Leslie Pyrah was a charismatic figure in academic surgery, and the first professor of urology in the UK. He played a pivotal role in the establishment of haemodialysis in Leeds.
Born in Leeds, he read medicine at Leeds University, gaining a BSc and Masters in Physiology, and graduating MBChB in 1924. He spent his entire professional career in Leeds. He became Surgical Tutor at Leeds University in 1930. The Department of Urology at the Leeds General Infirmary and St James's Hospital was founded in 1950 with Pyrah as Surgeon-in-Charge. He became Honorary Director of the Medical Research Council Unit for the Study of Surgical Metabolism in 1956, and the same year was elected to a personal chair in urological surgery at Leeds University.

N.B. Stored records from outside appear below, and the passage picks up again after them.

(** An async function of the page: it returns, throws, or performs an
    effect and goes on with its answer. *)
Inductive Prog (A : Type) : Type :=
| Ret (a : A)
| Throw (e : JsError)
| Do {X : Type} (effect : Effect X) (k : X -> Prog A).

Arguments Ret {A} a.
Arguments Throw {A} e.
Arguments Do {A X} effect k.

Fixpoint bindP {A B : Type} (p : Prog A) (k : A -> Prog B) : Prog B :=
  match p with
  | Ret a => k a
  | Throw e => Throw e
  | Do effect k' => Do effect (fun x => bindP (k' x) k)
  end.

Definition perform {X : Type} (effect : Effect X) : Prog X := Do effect Ret.

Definition liftC {A : Type} (c : Completion A) : Prog A :=
  match c with
  | Normal a => Ret a
  | Abrupt e => Throw e
  end.

Notation "x <- p ;; k" := (bindP p (fun x => k))
  (at level 61, p at next level, right associativity) : js_scope.
Notation "p ;; k" := (bindP p (fun _ => k))
  (at level 61, right associativity) : js_scope.

(** ** The component [App] *)

Section App.

Context {rt : Runtime}.

(** [addNewTech]: [append({ title: "", knowledge: 0 })]. *)
Definition addNewTech : Prog unit :=
  perform (Append {| TechInput.title := EmptyString;
                     TechInput.knowledge := NumberValue (JsNumber.ofZ 0) |}).

(** [createUser]: the arguments of [upload] are read from [data.avatar]
    (a [TypeError] if it is [null]), the upload is awaited, and then the
    output is set to the serialized data. *)
Definition createUser (data : CreateUserFormData.t) : Prog unit :=
  path <- liftC (callOn (CreateUserFormData.avatar data) File.name) ;;
  body <- liftC (callOn (CreateUserFormData.avatar data) (fun file => file)) ;;
  perform (StorageUpload "forms-react" path body) ;;
  perform (SetOutput (JSON.stringify (JSON.ofData data) 2)).

(** [handleSubmit(onValid)]: the form's values go through the resolver;
    with no error the errors are cleared and [onValid] is awaited on the
    parsed values, otherwise the errors are stored. *)
Definition handleSubmit (onValid : CreateUserFormData.t -> Prog unit)
  : Prog unit :=
  values <- perform GetValues ;;
  resolved <- liftC (zodResolver values) ;;
  match resolved with
  | Values data => perform (SetErrors []) ;; onValid data
  | Errors errors => perform (SetErrors errors)
  end.

(** [<form onSubmit={handleSubmit(createUser)}>]. *)
Definition onSubmit : Prog unit := handleSubmit createUser.

End App.

(** ** Running the page *)

(** What the component holds between events. *)
Record AppState : Type := {
  output : string;
  values : FormValues.t;
  errors : list ZodIssue
}.

(** How a storage call ends: the promise is fulfilled with a response, or
    rejected. *)
Definition Remote : Type :=
  string -> string -> File.t -> Completion UploadResponse.

(** What can be observed of a run, in the order it happened. *)
Inductive Event : Type :=
| UploadCalled (bucket path : string) (body : File.t)
| UploadSettled (outcome : Completion UploadResponse)
| OutputSet (text : string).

Record World : Type := { state : AppState; trace : list Event }.

Definition setOutput (text : string) (s : AppState) : AppState :=
  {| output := text; values := values s; errors := errors s |}.

Definition setErrors (e : list ZodIssue) (s : AppState) : AppState :=
  {| output := output s; values := values s; errors := e |}.

Definition setTechs (techs : list TechInput.t) (s : AppState) : AppState :=
  {| output := output s;
     values := {| FormValues.avatar := FormValues.avatar (values s);
                  FormValues.name := FormValues.name (values s);
                  FormValues.email := FormValues.email (values s);
                  FormValues.password := FormValues.password (values s);
                  FormValues.techs := techs |};
     errors := errors s |}.

Definition doEffect (remote : Remote) {X : Type} (effect : Effect X)
  (w : World) : Completion X * World :=
  match effect in Effect X return Completion X * World with
  | StorageUpload bucket path body =>
      let outcome := remote bucket path body in
      (outcome,
       {| state := state w;
          trace := trace w ++ [UploadCalled bucket path body;
                               UploadSettled outcome] |})
  | SetOutput text =>
      (Normal tt,
       {| state := setOutput text (state w);
          trace := trace w ++ [OutputSet text] |})
  | GetValues => (Normal (values (state w)), w)
  | SetErrors e =>
      (Normal tt, {| state := setErrors e (state w); trace := trace w |})
  | Append value =>
      (Normal tt,
       {| state := setTechs (FormValues.techs (values (state w)) ++ [value])
                     (state w);
          trace := trace w |})
  end.

(** A rejected [await] throws, and nothing in the source catches it. *)
Fixpoint run (remote : Remote) {A : Type} (p : Prog A) (w : World)
  : Completion A * World :=
  match p with
  | Ret a => (Normal a, w)
  | Throw e => (Abrupt e, w)
  | Do effect k =>
      match doEffect remote effect w with
      | (Normal x, w') => run remote (k x) w'
      | (Abrupt e, w') => (Abrupt e, w')
      end
  end.

(** The world in which an event handler starts: nothing observed yet. *)
Definition start (s : AppState) : World := {| state := s; trace := [] |}.

(** One click on "Adicionar", and one submission of the form. *)
Definition clickAdicionar (remote : Remote) (s : AppState) : World :=
  snd (run remote addNewTech (start s)).

Definition submit `{Runtime} (remote : Remote) (s : AppState) : World :=
  snd (run remote onSubmit (start s)).

Definition uploads (events : list Event) : list (string * string * File.t) :=
  flat_map (fun event =>
              match event with
              | UploadCalled bucket path body => [(bucket, path, body)]
              | _ => []
              end) events.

His influence was critical for the establishment in Leeds of the first acute dialysis unit in the UK. He sent his registrar Frank Parsons to Boston, USA in 1954 where he learnt to use the Kolff-Brigham drum coil artificial kidney. When Parsons returned to Leeds, Pyrah convinced the governors of Leeds General Infirmary to buy a Kolff-Brigham machine, and the Artificial Kidney Unit under Parsons leadership was opened there in 1956.
Pyrah also gave a paper to the RA in October 1955 on ‘Renal calcification and calculus formation’
Pyrah was on the Council of the Royal College of Surgeons of England (1960-68), was president of the British Association of Urological Surgeons (BAUS) (1961-63), and also a co-founder in 1949 of the Urological Club of Great Britain. He was appointed CBE in 1963.